Dalam penyelenggaraan hukum rentan untuk dimanipulasi oleh adanya benturan kepentingan oknum-oknum tertentu. Parahnya kepentingan tersebut bisa saja menghancurkan hajat hidup orang banyak apabila berada dalam sektor yang cukup finansial. Alhasil, aparat penegak hukum menjadi sasaran bagi oknum tertentu demi tercapainya kepentingan yang dituju, baik kepentingan perorangan maupun kepentingan perusahaan atau kelompok.
Contoh Penegak Hukum yang terjerat Kasus Korupsi
Sebagai contoh kasus suap Parlin Purba yang pernah terjaring Operasi Tangkap Tangan (OTT) KPK. Dia ditangkap bersama pejabat pembuat komitmen (PPK) pada Balai Wilayah Sungai Sumatera (BWSS) VII Provinsi Bengkulu Amin Anwari dan Direktur PT Mukomuko Putra Selatan Manjudo Murni Suhardi. KPK turut mengamankan uang sebesar sepuluh juta yang diterima Parlin dari Murni melalui Amin. Uang tersebut merupakan suap agar kasus dugaan korupsi yang terkait proyek pembangunan irigasi di Bengkulu tidak sampai ditangani Kejaksaan Tinggi.
Kemudian ada Sudrajat Dimyati yaitu seorang hakim Mahkamah Agung terjerat kasus suap dengan dugaan menerima duit sogokan sebesar Rp 800 juta untuk mengurus kasasi perdata PT KSP Intidana. Dalam kasus suap ini, lima orang pegawai MA lainnya juga ikut menjadi tersangka karena berperan sebagai perantara. Terkait kasus suap yang menjerat Hakim Sudrajad Dimyati kinerja MA dipertanyakan, karena hal ini memperlihatkan bahwa kredibilitas Mahkamah Agung turun karena gagal dalam membina hakim dan aparatur peradilan.

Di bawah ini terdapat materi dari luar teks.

Lemma filter_fresh_ids (seq : Z) (cs : list Cart.t) :
  forallb (fun c => Cart.id c <? seq) cs = true ->
  filter (fun r => negb (Cart.id r =? seq)) cs = cs.
Proof.
  induction cs as [|c cs IH]; cbn; [reflexivity|].
  intros H. apply andb_true_iff in H. destruct H as [Hc H].
  apply Z.ltb_lt in Hc.
  replace (Cart.id c =? seq) with false by (symmetry; apply Z.eqb_neq; lia).
  cbn. now rewrite IH.
Qed.

(** X4.  Adding a line and removing it again is a round trip on the
    cart table: when [post] of [Customer_Cart] has answered 201, [delete]
    with the same body answers 200 and the cart table is the one from
    before the two requests; only the sequence of primary keys has moved
    on by one. *)
Theorem add_then_remove (db : DB) (u : User.t) (d : Customer_Cart.Data) :
  fresh_cart_seq db = true ->
  result (Customer_Cart.post u d) db
    = Returned (mkJsonResponse 201 ItemAddedToCart) ->
  let db1 := exec (Customer_Cart.post u d) db in
  let db2 := exec (Customer_Cart.delete u d) db1 in
  result (Customer_Cart.delete u d) db1
    = Returned (mkJsonResponse 200 ItemRemovedFromCart) /\
  carts db2 = carts db /\
  cart_seq db2 = cart_seq db + 1.
Proof.
  intros Hfresh. unfold result, exec. rewrite cart_post_run.
  destruct (Customer_Cart.menuitem d) as [id|] eqn:Hm; [|discriminate].
  destruct (Customer_Cart.quantity d) as [q|]; [|discriminate].
  pose proof (find_menu_has (menuitems db) id) as Hmenu.
  destruct (find _ (menuitems db)) as [item|]; [|discriminate].
  destruct Hmenu as [Hmenu _].
  destruct (Customer_Cart.quantity_int d); [|discriminate].
  destruct (fits_decimal _ && fits_decimal _); [|discriminate].
  destruct (Cart_unique_together (carts db) (User.id u) id) eqn:Hu;
    [|discriminate].
  intros _. cbn zeta. cbn [snd].
  rewrite (cart_remove_run _ u d id Hm). cbn [menuitems set_carts carts].
  rewrite Hmenu.
  unfold Cart_unique_together in Hu. apply negb_true_iff in Hu.
  apply no_line_of_pair in Hu.
  unfold lines_of_pair in *. rewrite filter_app, Hu. cbn.
  unfold same_line. cbn. rewrite !Z.eqb_refl. cbn.
  split; [reflexivity|]. split; [|reflexivity].
  rewrite filter_app. cbn. rewrite Z.eqb_refl. cbn.
  rewrite app_nil_r. now apply filter_fresh_ids.
Qed.
(** [validateSessionToken] on a token whose id finds the row [s] owned by
    [u], in terms of the three readings of the clock it may take. *)
Lemma validateSessionToken_found (token : string) (w : World)
      (s : Session.t) (u : User.t) :
  find (has_session_id (hashToken token)) (sessions (store w)) = Some s ->
  find (has_user_id (Session.userId s)) (users (store w)) = Some u ->
  validateSessionToken token w =
  if now w >=? Session.expiresAt s then
    (Returned (mkResult None None),
     with_sessions (tick w)
       (filter (fun x => negb (has_session_id (hashToken token) x))
               (sessions (store w))))
  else if clock w (S (reads w)) >=? Session.expiresAt s - days 15 then
    let e := clock w (S (S (reads w))) + days 30 in
    (Returned (mkResult (Some (set_expiresAt e s)) (Some u)),
     with_sessions (tick (tick (tick w)))
       (map (fun x => if has_session_id (hashToken token) x
                      then set_expiresAt e x else x)
            (sessions (store w))))
  else
    (Returned (mkResult (Some s) (Some u)), tick (tick w)).
Proof.
  intros Hs Hu.
  assert (Hid : Session.id s = hashToken token).
  { apply find_some in Hs. now apply has_session_id_eq. }
  unfold validateSessionToken.
  set (h := hashToken token) in *. clearbody h.
  unfold bind, ret. simpl.
  unfold mem_session_findUnique_include_user. rewrite Hs, Hu.
  destruct (now w >=? Session.expiresAt s).
  - unfold mem_session_delete. simpl. now rewrite Hs.
  - change (now (tick w)) with (clock w (S (reads w))).
    destruct (clock w (S (reads w)) >=? Session.expiresAt s - days 15).
    + unfold mem_session_update, set_expiresAt. simpl.
      rewrite Hid, Hs. reflexivity.
    + reflexivity.
Qed.

(** C1. When [createSession] has stored a session for a user and its expiry
    is later than the next reading of the clock, validating the same raw
    token at once returns a session and a user, and the user is the one the
    session was created for. *)
Theorem session_round_trip (token userId : string) (expiresAt : option Z)
        (w w1 : World) (s : Session.t) :
  createSession token userId expiresAt w = (Returned s, w1) ->
  now w1 < Session.expiresAt s ->
  exists r w2 s' u,
    validateSessionToken token w1 = (Returned r, w2)
    /\ session r = Some s' /\ user r = Some u
    /\ User.id u = userId
    /\ Session.userId s' = userId
    /\ Session.id s' = Session.id s.
Proof.
  intros Hc Hfuture.
  destruct (createSession_returned _ _ _ _ _ _ Hc)
    as (w0 & e & Hw0 & Hs & Hfree & Huser & Hw1).
  assert (Hfind : find (has_session_id (hashToken token)) (sessions (store w1))
                  = Some s).
  { rewrite Hw1. simpl. apply find_app_new; [exact Hfree|].
    apply has_session_id_eq. now rewrite Hs. }
  destruct (existsb_true_find _ _ _ Huser) as [u Hu].
  assert (Hu1 : find (has_user_id (Session.userId s)) (users (store w1))
                = Some u).
  { rewrite Hw1, Hs. simpl.
    destruct Hw0 as [[_ ->]|[_ [_ ->]]]; exact Hu. }
  assert (Huid : User.id u = userId).
  { apply find_some in Hu. now apply has_user_id_eq. }
  rewrite (validateSessionToken_found _ _ _ _ Hfind Hu1).
  destruct (now w1 >=? Session.expiresAt s) eqn:Hexp; [lia|].
  destruct (clock w1 (S (reads w1)) >=? Session.expiresAt s - days 15).
  - do 4 eexists. split; [reflexivity|]. simpl.
    split; [reflexivity|]. split; [reflexivity|].
    rewrite Hs. simpl. auto.
  - do 4 eexists. split; [reflexivity|]. simpl.
    split; [reflexivity|]. split; [reflexivity|].
    rewrite Hs. simpl. auto.
Qed.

Upaya yang dilakukan atas kasus korupsi yang masih menjerat aparatur penegak hukum
- Memecat pelaku koruptor dari profesinya dan memberlakukan sanksi pidana sesuai dengan ketentuan perundang-undangan, bahkan untuk aparatur penegak hukum yang melakukan tindak korupsi hukuman yang dijatuhi lebih berat daripada yang tidak berprofesi hukum
- Mengevaluasi dan memperbaiki sistem rekrutmen mulai dari seleksi hingga uji kelayakan di DPR terhadap calon hakim agung.
- Meningkatkan dan memperketat pengawasan terhadap lembaga dan instansi-instansi hukum, seperti di peradilan, kepolisian, dll.
- Memperhatikan moral serta integritas Hakim Agung sebagai prasyarat penting dalam mengemban tugas mulia sebagai Hakim Agung agar kejadiaan ini tidak terulang kembali.
- Membuat formula reformasi di bidang hukum peradilan, sesuai dengan yang di ucapkan oleh bapak presiden jokowi.